=== Your task ===
Set every entry down again precisely.

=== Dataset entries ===
Content starts
(** C8. The service can always deliver: from every state the running service can reach,
    with a node that is up at a later height [l] and serves the chain, the tasks have a
    schedule, whatever the channels held before, in which the streamer comes to block
    [l], with nothing left in the channel from the poller and its index exact; and then
    every message of the gap-free run after its last position, as far as its queue has
    it, reaches a subscriber that asks for it, unless the
    message was already published as finalized. *)
Theorem service_can_deliver s l reader id r :
  reachable_sys s → sys_started s = true → clients (sys_feed s) !! id = None →
  (1 ≤ hotshot_transaction_channel_capacity adv)%nat → (1 ≤ espresso_finalized_message_channel_capacity adv)%nat →
  is_u64 l → from_block (sys_poller s) < l →
  honest rcfg chain reader → block_height reader = Ok l → serves_ranges reader (namespace_id rcfg) l chain →
  ∃ s' c, leads_to s s' ∧ sys_taken s' = l ∧ sys_ranges s' = [] ∧ sys_holding s' = None ∧
    (∀ k, finalized_idx (streamer s') < k →
       view (R:=N) (streamer s') !! k = chain_index (R:=N) chain cfg rcfg start l !! k) ∧
    clients (sys_feed s') !! id = Some c ∧ requested c = r ∧
    ∀ k, r ≤ k → position s < k →
      (∀ j, position s < j ≤ k → ∃ e, e ∈ queue (streamer s') ∧ sequence_number e = j) →
      (∃ m, m ∈ received c ∧ seq m = k) ∨ ∃ idx, idx ∈ watch_sent (sys_watch s) ∧ k ≤ idx.
Proof.
  intros Hr Hst Hid Hroom Hfeed Hl Hlt Hh Hbh Hserve.
  destruct (drain reader Hh Hroom s Hr Hst) as (s1 & L1 & S1 & _ & Hd1 & Hp1 & Hf1).
  pose proof (leads_to_reachable _ _ Hr L1) as Hr1.
  destruct (advance reader Hh Hroom l s1) as (s2 & L2 & S2 & T2 & Hd2 & Hb2 & Hf2); try done; [rewrite Hp1; lia|].
  pose proof (leads_to_reachable _ _ Hr1 L2) as Hr2.
  destruct (flush reader Hh Hroom Hfeed s2 Hr2 Hd2) as (s3 & L3 & S3 & Hd3 & Hp3 & Hc3 & Hn3 & I3 & P3).
  { apply T2. left. by rewrite Hp1. }
  destruct (subscribe s3 id r I3) as (s4 & c & L4 & El & Ew & Hd4 & Hp4 & I4 & Hc & Hq & Hlive & Hsf & Hx); [by rewrite Hc3, Hf2, Hf1|].
  assert (L : leads_to s s4) by (repeat (eapply leads_to_trans; [eassumption|]); apply leads_to_refl).
  pose proof (sys_reachable_inv _ _ _ _ _ _ start_u64 _ (leads_to_reachable _ _ Hr L)) as Hi.
  assert (Ht : sys_taken s4 = l) by (rewrite (drained_taken _ Hi (Hd4 Hd3)), Hp4, Hp3; done).
  assert (Hs : sends s s3) by (eapply sends_trans; [exact S1|]; by eapply sends_trans).
  exists s4, c. destruct (Hd4 Hd3) as (_ & Hrs & Hho). split_and!; try done.
  { rewrite <- Ht. apply (ci_index _ _ _ _ _ _ (si_chain _ _ _ _ _ _ _ Hi)). }
  intros k Hrk Hk Hall. rewrite El in Hall.
  assert (Hle : k ≤ position s3).
  { destruct (Z.le_gt_cases k (position s3)); [done|]. exfalso.
    destruct Hs as (_ & sent & _ & _ & Hp). destruct (Hall (position s3 + 1)) as (e & He & Ee); [|by apply (Hn3 e He)].
    rewrite Hp. unfold zlen in *. lia. }
  destruct (sends_covers s s3 k Hs) as (m & Hm & <-); [lia|].
  destruct (caught_up_has_all hash cfg rcfg adv ring chain s4 id c m Hi Hc Hlive Hsf Hx I4) as [?|?];
    [by rewrite El|by rewrite El|by rewrite Hq|left; by exists m|right].
  destruct Hs as [Ew3 _]. by rewrite <- Ew3, <- Ew.
Qed.
End progress.

Lemma service_can_deliver_witness :
  ∃ s' c, leads_to feed_hash small_cfg small_rollup_config run_adv 8 run_chain run_state s' ∧ sys_taken s' = 50 ∧
    clients (sys_feed s') !! 1%nat = Some c ∧ requested c = 7.
Proof.
  destruct (service_can_deliver (JL:=small_json_laws) feed_hash small_cfg small_rollup_config run_adv 8 run_chain
    run_start_u64 run_state 50 (chain_reader run_chain 50) 1 7) as (s' & c & H1 & H2 & _ & _ & _ & H3 & H4 & _).
  - exact run_state_reachable.
  - by vm_compute.
  - by vm_compute.
  - simpl. lia.
  - simpl. lia.
  - split; by vm_compute.
  - by vm_compute.
  - apply chain_reader_answers. split; by vm_compute.
  - done.
  - by intros a b _ _ _.
  - exists s', c. done.
Defined.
Content ends
=== Task response ===
(** C8. The service can always deliver: from every state the running service can reach,
    with a node that is up at a later height [l] and serves the chain, the tasks have a
    schedule, whatever the channels held before, in which the streamer comes to block
    [l], with nothing left in the channel from the poller and its index exact; and then
    every message of the gap-free run after its last position, as far as its queue has
    it, reaches a subscriber that asks for it, unless the
    message was already published as finalized. *)
Theorem service_can_deliver s l reader id r :
  reachable_sys s → sys_started s = true → clients (sys_feed s) !! id = None →
  (1 ≤ hotshot_transaction_channel_capacity adv)%nat → (1 ≤ espresso_finalized_message_channel_capacity adv)%nat →
  is_u64 l → from_block (sys_poller s) < l →
  honest rcfg chain reader → block_height reader = Ok l → serves_ranges reader (namespace_id rcfg) l chain →
  ∃ s' c, leads_to s s' ∧ sys_taken s' = l ∧ sys_ranges s' = [] ∧ sys_holding s' = None ∧
    (∀ k, finalized_idx (streamer s') < k →
       view (R:=N) (streamer s') !! k = chain_index (R:=N) chain cfg rcfg start l !! k) ∧
    clients (sys_feed s') !! id = Some c ∧ requested c = r ∧
    ∀ k, r ≤ k → position s < k →
      (∀ j, position s < j ≤ k → ∃ e, e ∈ queue (streamer s') ∧ sequence_number e = j) →
      (∃ m, m ∈ received c ∧ seq m = k) ∨ ∃ idx, idx ∈ watch_sent (sys_watch s) ∧ k ≤ idx.
Proof.
  intros Hr Hst Hid Hroom Hfeed Hl Hlt Hh Hbh Hserve.
  destruct (drain reader Hh Hroom s Hr Hst) as (s1 & L1 & S1 & _ & Hd1 & Hp1 & Hf1).
  pose proof (leads_to_reachable _ _ Hr L1) as Hr1.
  destruct (advance reader Hh Hroom l s1) as (s2 & L2 & S2 & T2 & Hd2 & Hb2 & Hf2); try done; [rewrite Hp1; lia|].
  pose proof (leads_to_reachable _ _ Hr1 L2) as Hr2.
  destruct (flush reader Hh Hroom Hfeed s2 Hr2 Hd2) as (s3 & L3 & S3 & Hd3 & Hp3 & Hc3 & Hn3 & I3 & P3).
  { apply T2. left. by rewrite Hp1. }
  destruct (subscribe s3 id r I3) as (s4 & c & L4 & El & Ew & Hd4 & Hp4 & I4 & Hc & Hq & Hlive & Hsf & Hx); [by rewrite Hc3, Hf2, Hf1|].
  assert (L : leads_to s s4) by (repeat (eapply leads_to_trans; [eassumption|]); apply leads_to_refl).
  pose proof (sys_reachable_inv _ _ _ _ _ _ start_u64 _ (leads_to_reachable _ _ Hr L)) as Hi.
  assert (Ht : sys_taken s4 = l) by (rewrite (drained_taken _ Hi (Hd4 Hd3)), Hp4, Hp3; done).
  assert (Hs : sends s s3) by (eapply sends_trans; [exact S1|]; by eapply sends_trans).
  exists s4, c. destruct (Hd4 Hd3) as (_ & Hrs & Hho). split_and!; try done.
  { rewrite <- Ht. apply (ci_index _ _ _ _ _ _ (si_chain _ _ _ _ _ _ _ Hi)). }
  intros k Hrk Hk Hall. rewrite El in Hall.
  assert (Hle : k ≤ position s3).
  { destruct (Z.le_gt_cases k (position s3)); [done|]. exfalso.
    destruct Hs as (_ & sent & _ & _ & Hp). destruct (Hall (position s3 + 1)) as (e & He & Ee); [|by apply (Hn3 e He)].
    rewrite Hp. unfold zlen in *. lia. }
  destruct (sends_covers s s3 k Hs) as (m & Hm & <-); [lia|].
  destruct (caught_up_has_all hash cfg rcfg adv ring chain s4 id c m Hi Hc Hlive Hsf Hx I4) as [?|?];
    [by rewrite El|by rewrite El|by rewrite Hq|left; by exists m|right].
  destruct Hs as [Ew3 _]. by rewrite <- Ew3, <- Ew.
Qed.
End progress.

Lemma service_can_deliver_witness :
  ∃ s' c, leads_to feed_hash small_cfg small_rollup_config run_adv 8 run_chain run_state s' ∧ sys_taken s' = 50 ∧
    clients (sys_feed s') !! 1%nat = Some c ∧ requested c = 7.
Proof.
  destruct (service_can_deliver (JL:=small_json_laws) feed_hash small_cfg small_rollup_config run_adv 8 run_chain
    run_start_u64 run_state 50 (chain_reader run_chain 50) 1 7) as (s' & c & H1 & H2 & _ & _ & _ & H3 & H4 & _).
  - exact run_state_reachable.
  - by vm_compute.
  - by vm_compute.
  - simpl. lia.
  - simpl. lia.
  - split; by vm_compute.
  - by vm_compute.
  - apply chain_reader_answers. split; by vm_compute.
  - done.
  - by intros a b _ _ _.
  - exists s', c. done.
Defined.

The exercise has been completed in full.